*About this exercise:*
Reproduce the entries below exactly, but only from the line containing "if bool_decide (topic" to the line containing "Abbreviation deque := (list (Q * Q)).", inclusive.

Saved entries
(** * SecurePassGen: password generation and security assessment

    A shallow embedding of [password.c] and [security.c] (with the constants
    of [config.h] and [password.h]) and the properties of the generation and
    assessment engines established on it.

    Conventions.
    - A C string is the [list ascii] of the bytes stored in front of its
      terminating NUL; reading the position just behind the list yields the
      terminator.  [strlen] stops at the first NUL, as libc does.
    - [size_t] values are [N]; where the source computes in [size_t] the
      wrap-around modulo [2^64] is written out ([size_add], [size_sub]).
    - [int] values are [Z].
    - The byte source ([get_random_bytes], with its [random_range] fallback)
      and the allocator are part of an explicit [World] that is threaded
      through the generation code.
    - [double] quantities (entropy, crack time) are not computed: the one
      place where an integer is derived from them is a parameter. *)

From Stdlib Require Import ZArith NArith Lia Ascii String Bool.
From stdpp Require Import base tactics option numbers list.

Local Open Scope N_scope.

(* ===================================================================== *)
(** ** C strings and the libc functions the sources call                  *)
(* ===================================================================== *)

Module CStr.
==
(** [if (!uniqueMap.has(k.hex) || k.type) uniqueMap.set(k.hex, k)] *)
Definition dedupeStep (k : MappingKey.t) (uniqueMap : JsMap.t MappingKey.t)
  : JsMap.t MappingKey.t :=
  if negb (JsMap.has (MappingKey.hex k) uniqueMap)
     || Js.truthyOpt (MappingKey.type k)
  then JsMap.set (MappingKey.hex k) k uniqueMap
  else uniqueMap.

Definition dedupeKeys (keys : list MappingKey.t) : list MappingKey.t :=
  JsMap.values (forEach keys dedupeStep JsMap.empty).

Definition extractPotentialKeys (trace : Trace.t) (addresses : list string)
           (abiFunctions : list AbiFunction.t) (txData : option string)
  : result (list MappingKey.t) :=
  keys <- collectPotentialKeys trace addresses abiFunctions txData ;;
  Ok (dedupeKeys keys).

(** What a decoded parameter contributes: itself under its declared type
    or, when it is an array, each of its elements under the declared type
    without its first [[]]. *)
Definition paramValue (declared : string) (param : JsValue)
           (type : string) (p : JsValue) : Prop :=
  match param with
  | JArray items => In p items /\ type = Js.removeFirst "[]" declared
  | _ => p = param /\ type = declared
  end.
---
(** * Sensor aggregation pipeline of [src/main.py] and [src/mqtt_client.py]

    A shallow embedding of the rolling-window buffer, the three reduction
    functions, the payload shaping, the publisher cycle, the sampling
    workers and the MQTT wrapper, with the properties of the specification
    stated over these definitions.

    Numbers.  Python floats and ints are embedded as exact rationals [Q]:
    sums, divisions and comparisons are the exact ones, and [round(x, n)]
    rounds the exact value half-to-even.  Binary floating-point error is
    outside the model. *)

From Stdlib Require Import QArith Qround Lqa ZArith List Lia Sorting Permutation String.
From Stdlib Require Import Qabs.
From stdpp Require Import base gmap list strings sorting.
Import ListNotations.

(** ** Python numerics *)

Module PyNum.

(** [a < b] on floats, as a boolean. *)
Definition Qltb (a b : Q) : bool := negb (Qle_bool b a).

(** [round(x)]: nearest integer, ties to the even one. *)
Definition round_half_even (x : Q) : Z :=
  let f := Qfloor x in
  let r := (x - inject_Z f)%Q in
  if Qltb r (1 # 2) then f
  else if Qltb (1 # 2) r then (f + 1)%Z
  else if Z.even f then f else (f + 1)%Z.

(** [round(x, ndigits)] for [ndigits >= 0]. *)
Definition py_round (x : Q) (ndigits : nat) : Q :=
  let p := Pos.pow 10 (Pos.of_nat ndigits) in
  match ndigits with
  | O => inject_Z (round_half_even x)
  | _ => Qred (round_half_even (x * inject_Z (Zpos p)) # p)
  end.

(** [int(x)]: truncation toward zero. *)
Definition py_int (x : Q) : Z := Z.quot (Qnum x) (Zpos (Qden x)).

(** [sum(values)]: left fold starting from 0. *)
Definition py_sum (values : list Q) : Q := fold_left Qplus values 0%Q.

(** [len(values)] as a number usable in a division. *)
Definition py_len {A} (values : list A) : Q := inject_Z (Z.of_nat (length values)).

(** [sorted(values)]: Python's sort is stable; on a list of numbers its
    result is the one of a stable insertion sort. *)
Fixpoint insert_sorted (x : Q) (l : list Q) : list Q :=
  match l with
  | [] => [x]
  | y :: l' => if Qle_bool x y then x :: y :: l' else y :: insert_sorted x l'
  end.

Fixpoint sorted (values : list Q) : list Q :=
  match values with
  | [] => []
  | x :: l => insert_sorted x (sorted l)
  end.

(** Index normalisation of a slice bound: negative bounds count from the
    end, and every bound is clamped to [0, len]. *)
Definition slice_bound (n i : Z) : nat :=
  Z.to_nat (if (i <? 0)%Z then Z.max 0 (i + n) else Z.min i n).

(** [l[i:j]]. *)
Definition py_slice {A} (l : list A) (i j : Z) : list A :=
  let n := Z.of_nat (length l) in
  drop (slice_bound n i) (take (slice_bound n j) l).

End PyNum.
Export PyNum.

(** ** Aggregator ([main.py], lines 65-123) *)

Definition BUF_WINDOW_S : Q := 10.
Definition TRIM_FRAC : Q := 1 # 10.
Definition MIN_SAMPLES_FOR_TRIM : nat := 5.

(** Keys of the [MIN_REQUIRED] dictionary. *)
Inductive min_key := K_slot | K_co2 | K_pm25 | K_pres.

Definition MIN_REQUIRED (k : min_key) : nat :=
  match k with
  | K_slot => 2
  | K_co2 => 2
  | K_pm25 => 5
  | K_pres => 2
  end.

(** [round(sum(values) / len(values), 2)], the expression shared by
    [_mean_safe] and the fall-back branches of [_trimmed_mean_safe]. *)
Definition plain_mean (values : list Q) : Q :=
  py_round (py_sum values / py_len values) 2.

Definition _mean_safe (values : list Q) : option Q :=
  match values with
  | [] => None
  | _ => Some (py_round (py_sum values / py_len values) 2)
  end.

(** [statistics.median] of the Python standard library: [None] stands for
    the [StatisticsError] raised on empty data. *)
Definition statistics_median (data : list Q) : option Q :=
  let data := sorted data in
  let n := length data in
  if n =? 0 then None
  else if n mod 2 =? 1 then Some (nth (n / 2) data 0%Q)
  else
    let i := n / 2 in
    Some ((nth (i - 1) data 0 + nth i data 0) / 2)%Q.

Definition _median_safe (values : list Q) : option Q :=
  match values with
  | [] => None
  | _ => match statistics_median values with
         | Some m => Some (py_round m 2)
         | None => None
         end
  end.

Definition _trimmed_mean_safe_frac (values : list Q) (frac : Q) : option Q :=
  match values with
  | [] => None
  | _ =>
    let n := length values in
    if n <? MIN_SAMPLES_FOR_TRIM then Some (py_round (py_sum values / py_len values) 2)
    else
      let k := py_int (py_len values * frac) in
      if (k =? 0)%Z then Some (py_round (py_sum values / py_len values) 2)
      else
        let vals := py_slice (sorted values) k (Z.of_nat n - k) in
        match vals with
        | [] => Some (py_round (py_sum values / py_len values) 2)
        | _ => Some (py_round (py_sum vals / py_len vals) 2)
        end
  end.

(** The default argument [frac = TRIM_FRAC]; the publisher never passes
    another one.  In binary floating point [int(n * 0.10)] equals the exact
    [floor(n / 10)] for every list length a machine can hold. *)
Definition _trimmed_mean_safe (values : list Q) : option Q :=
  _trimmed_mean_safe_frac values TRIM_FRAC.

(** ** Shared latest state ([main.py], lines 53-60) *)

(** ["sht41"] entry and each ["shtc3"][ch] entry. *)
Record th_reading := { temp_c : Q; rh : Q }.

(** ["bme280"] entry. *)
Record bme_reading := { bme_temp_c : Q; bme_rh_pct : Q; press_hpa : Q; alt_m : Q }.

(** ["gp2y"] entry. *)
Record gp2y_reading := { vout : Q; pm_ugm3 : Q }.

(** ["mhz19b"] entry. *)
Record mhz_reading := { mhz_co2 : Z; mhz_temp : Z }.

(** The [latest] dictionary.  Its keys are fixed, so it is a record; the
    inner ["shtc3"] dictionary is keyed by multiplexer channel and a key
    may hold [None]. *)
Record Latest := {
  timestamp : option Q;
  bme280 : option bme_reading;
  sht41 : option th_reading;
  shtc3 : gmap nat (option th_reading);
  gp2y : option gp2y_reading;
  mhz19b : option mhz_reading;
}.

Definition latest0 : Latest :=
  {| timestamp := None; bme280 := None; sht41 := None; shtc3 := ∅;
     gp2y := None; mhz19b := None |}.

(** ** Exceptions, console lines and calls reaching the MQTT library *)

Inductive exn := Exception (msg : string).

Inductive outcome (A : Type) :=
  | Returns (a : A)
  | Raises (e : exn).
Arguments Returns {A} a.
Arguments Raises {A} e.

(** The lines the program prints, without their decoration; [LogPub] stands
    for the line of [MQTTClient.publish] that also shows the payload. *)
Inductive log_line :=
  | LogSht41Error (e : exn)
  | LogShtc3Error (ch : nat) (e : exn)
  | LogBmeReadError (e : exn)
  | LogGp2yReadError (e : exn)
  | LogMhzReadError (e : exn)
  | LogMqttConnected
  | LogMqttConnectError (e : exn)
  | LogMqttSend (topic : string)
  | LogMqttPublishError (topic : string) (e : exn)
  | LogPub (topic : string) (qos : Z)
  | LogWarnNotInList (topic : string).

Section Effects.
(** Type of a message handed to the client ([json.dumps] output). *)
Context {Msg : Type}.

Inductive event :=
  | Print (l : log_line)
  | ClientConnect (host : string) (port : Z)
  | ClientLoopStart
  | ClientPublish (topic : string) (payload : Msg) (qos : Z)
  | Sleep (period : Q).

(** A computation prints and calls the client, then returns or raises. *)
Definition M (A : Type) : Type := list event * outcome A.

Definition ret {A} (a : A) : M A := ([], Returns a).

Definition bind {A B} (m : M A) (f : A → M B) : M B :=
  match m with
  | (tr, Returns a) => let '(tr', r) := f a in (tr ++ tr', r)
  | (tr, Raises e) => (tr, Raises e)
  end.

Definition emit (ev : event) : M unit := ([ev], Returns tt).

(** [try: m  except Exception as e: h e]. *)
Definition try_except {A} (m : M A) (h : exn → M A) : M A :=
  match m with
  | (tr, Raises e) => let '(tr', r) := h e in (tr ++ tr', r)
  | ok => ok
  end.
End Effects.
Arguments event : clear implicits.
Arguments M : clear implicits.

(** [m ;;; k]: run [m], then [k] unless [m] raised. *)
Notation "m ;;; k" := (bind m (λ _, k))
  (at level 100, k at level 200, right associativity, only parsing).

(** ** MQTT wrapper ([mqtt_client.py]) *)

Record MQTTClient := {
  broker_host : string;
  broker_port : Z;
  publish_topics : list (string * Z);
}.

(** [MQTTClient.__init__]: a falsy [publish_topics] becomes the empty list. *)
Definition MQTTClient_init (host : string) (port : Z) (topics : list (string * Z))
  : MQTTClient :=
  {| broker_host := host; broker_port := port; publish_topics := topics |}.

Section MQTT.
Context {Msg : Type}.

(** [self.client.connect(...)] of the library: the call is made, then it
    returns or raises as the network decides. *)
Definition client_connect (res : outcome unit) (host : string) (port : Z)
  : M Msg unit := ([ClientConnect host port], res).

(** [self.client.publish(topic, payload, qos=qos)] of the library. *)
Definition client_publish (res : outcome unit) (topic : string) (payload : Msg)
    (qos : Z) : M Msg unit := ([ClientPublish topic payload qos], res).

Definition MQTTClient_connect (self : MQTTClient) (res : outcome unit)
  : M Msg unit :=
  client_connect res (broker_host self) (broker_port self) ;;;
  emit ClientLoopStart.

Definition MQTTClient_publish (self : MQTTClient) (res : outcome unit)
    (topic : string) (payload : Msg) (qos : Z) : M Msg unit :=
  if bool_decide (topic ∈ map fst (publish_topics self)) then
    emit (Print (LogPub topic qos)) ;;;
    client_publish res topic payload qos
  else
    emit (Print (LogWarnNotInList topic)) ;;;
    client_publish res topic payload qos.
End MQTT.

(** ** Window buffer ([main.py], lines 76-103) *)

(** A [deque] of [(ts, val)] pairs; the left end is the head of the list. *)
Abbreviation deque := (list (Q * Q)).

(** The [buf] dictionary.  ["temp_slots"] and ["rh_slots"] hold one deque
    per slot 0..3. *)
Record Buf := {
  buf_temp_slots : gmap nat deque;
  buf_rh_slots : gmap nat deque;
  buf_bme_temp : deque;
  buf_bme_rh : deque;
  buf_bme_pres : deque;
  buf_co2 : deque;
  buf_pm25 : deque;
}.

*Exercise output:*
  if bool_decide (topic ∈ map fst (publish_topics self)) then
    emit (Print (LogPub topic qos)) ;;;
    client_publish res topic payload qos
  else
    emit (Print (LogWarnNotInList topic)) ;;;
    client_publish res topic payload qos.
End MQTT.

(** ** Window buffer ([main.py], lines 76-103) *)

(** A [deque] of [(ts, val)] pairs; the left end is the head of the list. *)
Abbreviation deque := (list (Q * Q)).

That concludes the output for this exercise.